Com relação as limitações do estudo, pode‐se apontar que a amostra estudada não foi calculada para realização de análise de subgrupos, o que permitiria avaliar os fatores de risco de DAC e cada anormalidade eletrocardiográfica específica. Além disso, comparação dos resultados foi realizada com estudos de diferente método de leitura e classificação dos ECG, como, por exemplo, um estudo americano que classificou o ECG utilizando os critérios de Minnesota8,32. Além disso, os laudos foram realizados por um único médico cardiologista, não sendo calculada concordância intraobservador e interobservador. Literaturas prévias demonstram variações na leitura entre diferentes indivíduos que podem impedir a precisão dos laudos do ECG33.

Contudo, há poucos estudos brasileiros que apresentam a prevalência de alterações eletrocardiográficas na população em geral. Como descrito anteriormente, trata‐se de um estudo importante para saúde pública, especialmente por se tratar de um exame simples, disponível à população e muito importante na triagem e deteção de anormalidades cardíacas, permitindo a intervenção médica antes de desfechos fatais.

Conclusões

Dos 361 adultos estudados, 61 indivíduos (16,9%) apresentaram alterações eletrocardiográficas menores e 12 (3,3%) maiores.

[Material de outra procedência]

Lemma Model_delete_instance_keeps f c reg args kw st :
  registry_keeps f reg → base_keeps f pw_delete_instance →
  w_attrs (st_world (Model_delete_instance c reg args kw st).2) !! f
  = w_attrs (st_world st) !! f.
Proof.
  intros Hreg Hbase. rewrite Model_delete_instance_run. rewrite send_run.
  pose proof (run_receivers_keeps f (reg pre_delete) (SModel c) None
                (st_world st) (Hreg pre_delete)) as Hpre.
  destruct (run_receivers (reg pre_delete) _ _ _) as [[[]|e] w1]; simpl in *; [|done].
  rewrite super_delete_instance_run. simpl.
  pose proof (Hbase args kw (w_attrs w1) (st_db st)) as Hb.
  destruct (pw_delete_instance _ _ _ _) as [[[ret|e] self2] db2]; simpl in *;
    [|by rewrite Hb].
  rewrite send_run. simpl.
  pose proof (run_receivers_keeps f (reg post_delete) (SModel c) None
                (mk_world self2 (w_clock w1) (w_ticks w1)) (Hreg post_delete)) as Hpost.
  destruct (run_receivers (reg post_delete) _ _ _) as [[[]|e] w3]; simpl in *;
    by rewrite Hpost, Hb.
Qed.

Lemma Model_save_updated_at c args kw st :
  base_keeps "updated_at" pw_save →
  w_attrs (st_world (Model_save c module_registry args kw st).2) !! "updated_at"
  = Some (VPendulum (reading (st_world st))).
Proof.
  intros Hbase. rewrite Model_save_module_registry. simpl.
  pose proof (Hbase args kw (w_attrs (touch (st_world st))) (st_db st)) as Hb.
  destruct (pw_save _ _ _ _) as [[r self2] db2]; simpl in *.
  rewrite Hb. apply lookup_insert_eq.
Qed.

(** C4, as the code has it. Under the registry of the module, [save] hands
    the record to the base class with [updated_at] already set to the
    clock's UTC reading; when the base class leaves that attribute alone it
    still holds the reading after the save, which is timezone-aware, and is
    not earlier than a previous aware value whose instant the clock had
    reached. *)
Theorem save_touches_updated_at c args kw st :
  base_keeps "updated_at" pw_save →
  let st' := (Model_save c module_registry args kw st).2 in
  let now := reading (st_world st) in
  (∃ rest,
     st_log st'
     = st_log st
       ++ EvSend pre_save (SModel c) (Some (created_of c kw st))
          :: EvBaseSave (<["updated_at" := VPendulum now]> (w_attrs (st_world st)))
                        args kw
          :: rest)
  ∧ w_attrs (st_world st') !! "updated_at" = Some (VPendulum now)
  ∧ is_aware now = true
  ∧ (∀ v old i,
       w_attrs (st_world st) !! "updated_at" = Some v →
       as_datetime v = Some old → instant old = Some i →
       i ≤ wall now → dt_le old now = true).
Proof.
  intros Hbase st' now. repeat split.
  - subst st'. rewrite Model_save_module_registry. simpl.
    destruct (pw_save _ _ _ _) as [[r self2] db2]; simpl. by eexists.
  - by apply Model_save_updated_at.
  - intros v old i _ _ Hi Hle. unfold dt_le. rewrite Hi. simpl.
    apply Z.leb_le. subst now. simpl in Hle. lia.
Qed.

Em conclusão, os resultados mostraram que os fatores sexo feminino, tabagismo, alcoolismo, hipertensão, diabetes e ERF médio a alto foram fatores associados positivamente a anormalidades eletrocardiográficas, e alguns destes são modificáveis.

Dado a sua segurança, o baixo custo e a ampla disponibilidade, os dados eletrocardiográficos podem ser úteis para predizer risco cardiovascular na população em geral.

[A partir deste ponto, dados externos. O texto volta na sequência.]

(** * env-resolver: pattern expansion and candidate selection

    A shallow embedding of [src/resolver.ts] and the properties of its
    three parts: the inline pattern normaliser, the combination generator
    ([generatePatternCombinations]) and the resolver ([resolveEnvPath]).

    JavaScript strings are modelled as [string]; arrays as [list], indexed
    with stdpp's lookup [!!] and updated in place with [alter]. *)

From Stdlib Require Import Ascii String Arith Lia.
From stdpp Require Import base list strings.

(** ** The JavaScript primitives the source relies on *)

Module JS.

(** [!s], negated: the empty string is the only falsy string. *)
Definition truthy (s : string) : bool :=
  match s with
  | EmptyString => false
  | String _ _ => true
  end.

(** Truthiness of a value of type [string | null]. *)
Definition truthyNullable (v : option string) : bool :=
  match v with
  | Some s => truthy s
  | None => false
  end.

(** [v || d] for [v : string | undefined]. *)
Definition or (v : option string) (d : string) : string :=
  match v with
  | Some s => if truthy s then s else d
  | None => d
  end.

(** [Array.prototype.join(sep)] on an array of strings. *)
Definition join (sep : string) (parts : list string) : string :=
  String.concat sep parts.
#[global] Arguments join : simpl never.

(** [str.indexOf(search)]: position of the first occurrence. *)
Fixpoint indexOf (str search : string) : option nat :=
  if String.prefix search str then Some 0
  else match str with
       | EmptyString => None
       | String _ rest => S <$> indexOf rest search
       end.

(** [str.substring(from)]: everything from position [from] on. *)
Definition substringFrom (from : nat) (str : string) : string :=
  String.substring from (String.length str - from) str.
(** The round trip: an appointment that [create_appointment] returns is
    found again by listing with the same phone (as sent, or as returned), as
    the very record that was returned: name and phone trimmed, situation,
    service, date and time as sent, status [booked].  Every listing is in
    the order of the query: date text descending, then time descending. *)
Theorem create_then_list_round_trip (today : date) (now : string)
    (payload : AppointmentCreate.t) (st st' : database) (out : AppointmentOut.t) :
  create_appointment today now payload st = (Ok out, st') →
  (AppointmentOut.patient_name out = strip (AppointmentCreate.patient_name payload)
   ∧ AppointmentOut.phone out = strip (AppointmentCreate.phone payload)
   ∧ AppointmentOut.situation_type out = AppointmentCreate.situation_type payload
   ∧ AppointmentOut.service_id out = AppointmentCreate.service_id payload
   ∧ AppointmentOut.appt_date out = AppointmentCreate.appt_date payload
   ∧ AppointmentOut.appt_time out = AppointmentCreate.appt_time payload
   ∧ AppointmentOut.status out = "booked")
  ∧ out ∈ list_appointments st' (AppointmentCreate.phone payload)
  ∧ out ∈ list_appointments st' (AppointmentOut.phone out)
  ∧ (∀ phone, StronglySorted newer_or_same (list_appointments st' phone)).
Proof.
  intros Hc.
  apply create_appointment_Ok in Hc as (service & Hv & _ & _ & Hins).
  apply validate_request_Ok in Hv as (_ & Hget & _).
  apply get_service_Ok in Hget as [Hsvc Hid].
  unfold insert_appointment in Hins. injection Hins as <- <-.
  split; [done|]. cbn [AppointmentOut.phone].
  assert (Hlisted : ∀ phone,
    strip phone = strip (AppointmentCreate.phone payload) →
    AppointmentOut.mk (next_rowid st)
      (strip (AppointmentCreate.patient_name payload))
      (strip (AppointmentCreate.phone payload))
      (AppointmentCreate.situation_type payload)
      (AppointmentCreate.service_id payload) (Service.name service)
      (AppointmentCreate.appt_date payload)
      (AppointmentCreate.appt_time payload) "booked" now
    ∈ list_appointments
        (mkdb (services st)
           (appointments st ++ [new_row (next_rowid st) now payload])
           (next_rowid st)) phone).
  { intros phone Hphone. apply list_appointments_elem_of.
    exists (new_row (next_rowid st) now payload), service.
    cbn [appointments services]. rewrite Hphone.
    split; [apply elem_of_app; right; by apply list_elem_of_singleton|].
    done. }
  split; [by apply Hlisted|].
  split; [apply Hlisted, strip_idemp|].
  intros phone. apply list_appointments_sorted.
Qed.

Responsabilidades éticasProteção dos seres humanos e animais

Os autores declaram que os procedimentos seguidos estavam de acordo com os regulamentos estabelecidos pelos responsáveis da Comissão de Investigação Clínica e Ética e de acordo com os da Associação Médica Mundial e da Declaração de Helsinki.

Confidencialidade dos dados

Os autores declaram ter seguido os protocolos do seu centro de trabalho acerca da publicação dos dados de pacientes.

Direito à privacidade e consentimento escrito

Os autores declaram ter recebido consentimento escrito dos pacientes e/ou sujeitos mencionados no artigo. O autor para correspondência deve estar na posse deste documento.

Financiamento

Este estudo foi financiado pela Fundação de Amparo à Pesquisa e Inovação do Estado de Santa Catarina (FAPESC).

Conflito de interesses

Os autores declaram não haver conflito de interesses.

Agradecimentos

Agradecemos à Fundação de Amparo à Pesquisa e Inovação do Estado de Santa Catarina por viabilizar este estudo, ao Laboratório Santa Catarina e ao Centro de Pesquisas Clínicas do Hospital Nossa Senhora da Conceição.